• **SUPPLIED DATA**
(** The members of [struct whisper_full_params] that the bridge requests or
    assigns.  The members it never touches keep whatever
    [whisper_full_default_params] put there and play no part below. *)
Record whisper_full_params := {
  strategy : whisper_sampling_strategy;
  n_threads : Z;
  offset_ms : Z;
  duration_ms : Z;
  translate : bool;
  print_special : bool;
  print_progress : bool;
  print_realtime : bool;
  print_timestamps : bool;
  language : string
}.

(** Android log priorities used by [LOGD] and [LOGE]. *)
Inductive log_priority := ANDROID_LOG_DEBUG | ANDROID_LOG_ERROR.

(** One [__android_log_print] call: priority, tag, format string, arguments. *)
Inductive log_arg := ArgStr (s : string) | ArgInt (z : Z).
Definition log_entry : Type := log_priority * string * string * list log_arg.

Definition LOG_TAG : string := "WhisperJNI".

(** ** The collaborators *)

(** The whisper library.  Its context type is opaque; the functions of
    [whisper.h] that only compute on a context are oracles over it. *)
Record Whisper := {
  whisper_context : Type;
  whisper_context_params : Type;
  whisper_context_default_params : whisper_context_params;
  whisper_full_default_params : whisper_sampling_strategy -> whisper_full_params;
  (** outcome of loading a model file, given the contexts already allocated:
      the address and initial content of the new context, or failure *)
  load_model :
    gmap Z whisper_context -> string -> whisper_context_params ->
    option (positive * whisper_context);
  (** one inference run: status code and the context afterwards; the samples
      are [const] *)
  run_full :
    whisper_context -> whisper_full_params -> list jfloat -> Z ->
    Z * whisper_context;
  n_segments_of : whisper_context -> Z;
  segment_text_of : whisper_context -> Z -> option string
}.

(** The Java runtime: whether it can hand out the characters of a string or
    the elements of an array (both can fail, and the bridge checks both). *)
Record JNIEnv := {
  string_chars_obtainable : string -> bool;
  float_elements_obtainable : jfloatArray -> list jfloat -> bool
}.

(** Calls into the whisper library that allocate, run or free a context, in
    the order they were made. *)
Inductive whisper_call :=
| CallInit (path : string)
| CallFull (ctx : ctx_ptr) (params : whisper_full_params)
           (samples : list jfloat) (n_samples : Z)
| CallFree (ctx : ctx_ptr).

Section Bridge.

Variable W : Whisper.
Variable env : JNIEnv.

(** ** Program state *)

Record State := {
  (** live whisper contexts by address *)
  contexts : gmap Z (whisper_context W);
  (** Java heap: the [float[]] objects by reference *)
  jarrays : gmap Z (list jfloat);
  (** native buffers obtained from the runtime and not yet released *)
  pinned : nat;
  (** logcat output, oldest first *)
  logcat : list log_entry;
  (** whisper calls, oldest first *)
  calls : list whisper_call
}.

Definition set_contexts (f : gmap Z (whisper_context W) -> gmap Z (whisper_context W))
    (s : State) : State :=
  {| contexts := f (contexts s); jarrays := jarrays s; pinned := pinned s;
     logcat := logcat s; calls := calls s |}.

Definition set_jarrays (f : gmap Z (list jfloat) -> gmap Z (list jfloat))
    (s : State) : State :=
  {| contexts := contexts s; jarrays := f (jarrays s); pinned := pinned s;
     logcat := logcat s; calls := calls s |}.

• **EXERCISE DETAILS**
State the number of lines in these entries where the word "option" occurs, without any other words.

• **ANSWER AREA**
2